→ YOUR INSTRUCTIONS
From the line below that contains "unfold current_user_id, bind, gets. rewrite Hsome, Hu, Hh, Hne." to the line that contains "tokens_ok w ->", repeat every line exactly, both ends included, and nothing else.

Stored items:
□ □ □ □ □ □ □

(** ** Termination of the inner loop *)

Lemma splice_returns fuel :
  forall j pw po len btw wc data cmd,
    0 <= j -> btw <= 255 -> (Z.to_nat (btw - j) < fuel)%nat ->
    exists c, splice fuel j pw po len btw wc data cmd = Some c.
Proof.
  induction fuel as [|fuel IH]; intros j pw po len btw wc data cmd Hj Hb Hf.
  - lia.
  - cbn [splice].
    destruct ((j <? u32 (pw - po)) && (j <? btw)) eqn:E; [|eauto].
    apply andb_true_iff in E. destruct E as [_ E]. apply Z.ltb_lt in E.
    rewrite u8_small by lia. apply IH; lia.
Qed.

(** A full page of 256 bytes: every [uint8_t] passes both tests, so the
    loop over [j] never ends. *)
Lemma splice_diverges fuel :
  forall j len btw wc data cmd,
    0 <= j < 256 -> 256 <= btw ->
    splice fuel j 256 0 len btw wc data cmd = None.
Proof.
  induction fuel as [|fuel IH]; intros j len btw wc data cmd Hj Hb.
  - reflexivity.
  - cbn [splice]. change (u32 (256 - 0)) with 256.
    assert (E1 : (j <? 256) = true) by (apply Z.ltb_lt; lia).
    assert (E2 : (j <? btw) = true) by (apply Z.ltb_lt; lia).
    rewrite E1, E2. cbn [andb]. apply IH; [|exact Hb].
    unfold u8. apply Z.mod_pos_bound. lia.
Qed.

□ □ □ □ □ □ □

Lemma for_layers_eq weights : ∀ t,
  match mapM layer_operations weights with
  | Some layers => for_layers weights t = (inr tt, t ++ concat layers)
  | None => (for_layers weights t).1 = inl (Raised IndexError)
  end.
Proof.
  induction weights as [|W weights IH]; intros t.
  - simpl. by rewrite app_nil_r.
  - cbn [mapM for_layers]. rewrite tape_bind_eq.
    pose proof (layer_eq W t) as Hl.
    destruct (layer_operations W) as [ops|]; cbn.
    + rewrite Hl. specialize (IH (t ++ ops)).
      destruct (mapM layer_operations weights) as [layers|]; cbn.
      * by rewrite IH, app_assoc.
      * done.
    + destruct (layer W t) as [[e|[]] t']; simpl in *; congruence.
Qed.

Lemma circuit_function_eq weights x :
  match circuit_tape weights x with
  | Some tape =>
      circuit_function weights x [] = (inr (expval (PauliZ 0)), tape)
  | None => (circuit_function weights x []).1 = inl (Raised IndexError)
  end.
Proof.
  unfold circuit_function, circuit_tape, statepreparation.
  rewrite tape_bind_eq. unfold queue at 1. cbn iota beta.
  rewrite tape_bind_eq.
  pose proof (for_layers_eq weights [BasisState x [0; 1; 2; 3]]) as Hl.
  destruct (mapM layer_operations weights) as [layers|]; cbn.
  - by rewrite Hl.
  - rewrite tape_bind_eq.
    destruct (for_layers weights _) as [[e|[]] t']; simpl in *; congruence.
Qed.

□ □ □ □ □ □ □

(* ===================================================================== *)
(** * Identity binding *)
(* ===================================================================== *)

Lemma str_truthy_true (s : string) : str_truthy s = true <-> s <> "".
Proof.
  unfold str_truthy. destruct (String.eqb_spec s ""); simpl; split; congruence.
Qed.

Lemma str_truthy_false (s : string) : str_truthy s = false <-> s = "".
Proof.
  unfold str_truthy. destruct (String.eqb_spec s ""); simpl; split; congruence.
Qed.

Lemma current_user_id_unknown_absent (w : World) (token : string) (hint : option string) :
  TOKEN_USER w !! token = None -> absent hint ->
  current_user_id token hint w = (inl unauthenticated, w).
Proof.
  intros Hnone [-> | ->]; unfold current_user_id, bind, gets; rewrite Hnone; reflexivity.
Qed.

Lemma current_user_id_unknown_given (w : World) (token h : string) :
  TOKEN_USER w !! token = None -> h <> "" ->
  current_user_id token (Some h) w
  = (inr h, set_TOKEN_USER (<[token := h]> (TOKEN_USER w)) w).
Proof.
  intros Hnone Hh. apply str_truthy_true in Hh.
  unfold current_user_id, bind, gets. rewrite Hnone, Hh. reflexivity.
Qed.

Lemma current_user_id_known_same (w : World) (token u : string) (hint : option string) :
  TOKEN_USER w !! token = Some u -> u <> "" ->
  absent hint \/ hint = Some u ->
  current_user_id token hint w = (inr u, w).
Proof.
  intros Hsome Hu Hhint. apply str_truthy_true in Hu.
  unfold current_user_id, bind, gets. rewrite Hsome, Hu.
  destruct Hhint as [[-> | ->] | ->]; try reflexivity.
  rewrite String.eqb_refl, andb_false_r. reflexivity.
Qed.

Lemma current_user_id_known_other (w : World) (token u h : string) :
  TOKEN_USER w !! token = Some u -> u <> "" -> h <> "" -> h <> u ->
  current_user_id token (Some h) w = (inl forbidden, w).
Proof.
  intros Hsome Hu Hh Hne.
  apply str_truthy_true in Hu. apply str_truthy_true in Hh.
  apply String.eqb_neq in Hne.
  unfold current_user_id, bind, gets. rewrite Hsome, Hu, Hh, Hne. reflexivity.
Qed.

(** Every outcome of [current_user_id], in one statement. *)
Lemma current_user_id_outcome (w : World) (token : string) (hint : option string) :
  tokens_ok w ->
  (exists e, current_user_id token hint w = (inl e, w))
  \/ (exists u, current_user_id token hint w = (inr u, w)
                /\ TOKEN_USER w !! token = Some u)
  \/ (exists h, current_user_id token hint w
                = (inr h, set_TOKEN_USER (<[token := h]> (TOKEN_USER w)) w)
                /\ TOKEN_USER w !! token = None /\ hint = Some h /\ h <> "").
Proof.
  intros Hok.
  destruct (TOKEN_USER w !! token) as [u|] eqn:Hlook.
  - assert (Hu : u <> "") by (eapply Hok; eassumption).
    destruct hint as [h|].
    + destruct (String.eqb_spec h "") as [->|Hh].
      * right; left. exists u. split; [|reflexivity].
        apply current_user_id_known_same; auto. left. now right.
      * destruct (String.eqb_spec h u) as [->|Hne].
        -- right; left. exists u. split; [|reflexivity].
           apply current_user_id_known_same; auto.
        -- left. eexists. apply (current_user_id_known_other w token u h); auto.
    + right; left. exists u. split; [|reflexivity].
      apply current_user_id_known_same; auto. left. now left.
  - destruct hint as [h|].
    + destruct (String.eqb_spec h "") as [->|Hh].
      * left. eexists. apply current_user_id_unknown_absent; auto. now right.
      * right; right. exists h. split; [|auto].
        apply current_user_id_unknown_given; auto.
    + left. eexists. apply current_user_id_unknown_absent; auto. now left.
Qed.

□ □ □ □ □ □ □

→ YOUR SOLUTION
  unfold current_user_id, bind, gets. rewrite Hsome, Hu, Hh, Hne. reflexivity.
Qed.

(** Every outcome of [current_user_id], in one statement. *)
Lemma current_user_id_outcome (w : World) (token : string) (hint : option string) :
  tokens_ok w ->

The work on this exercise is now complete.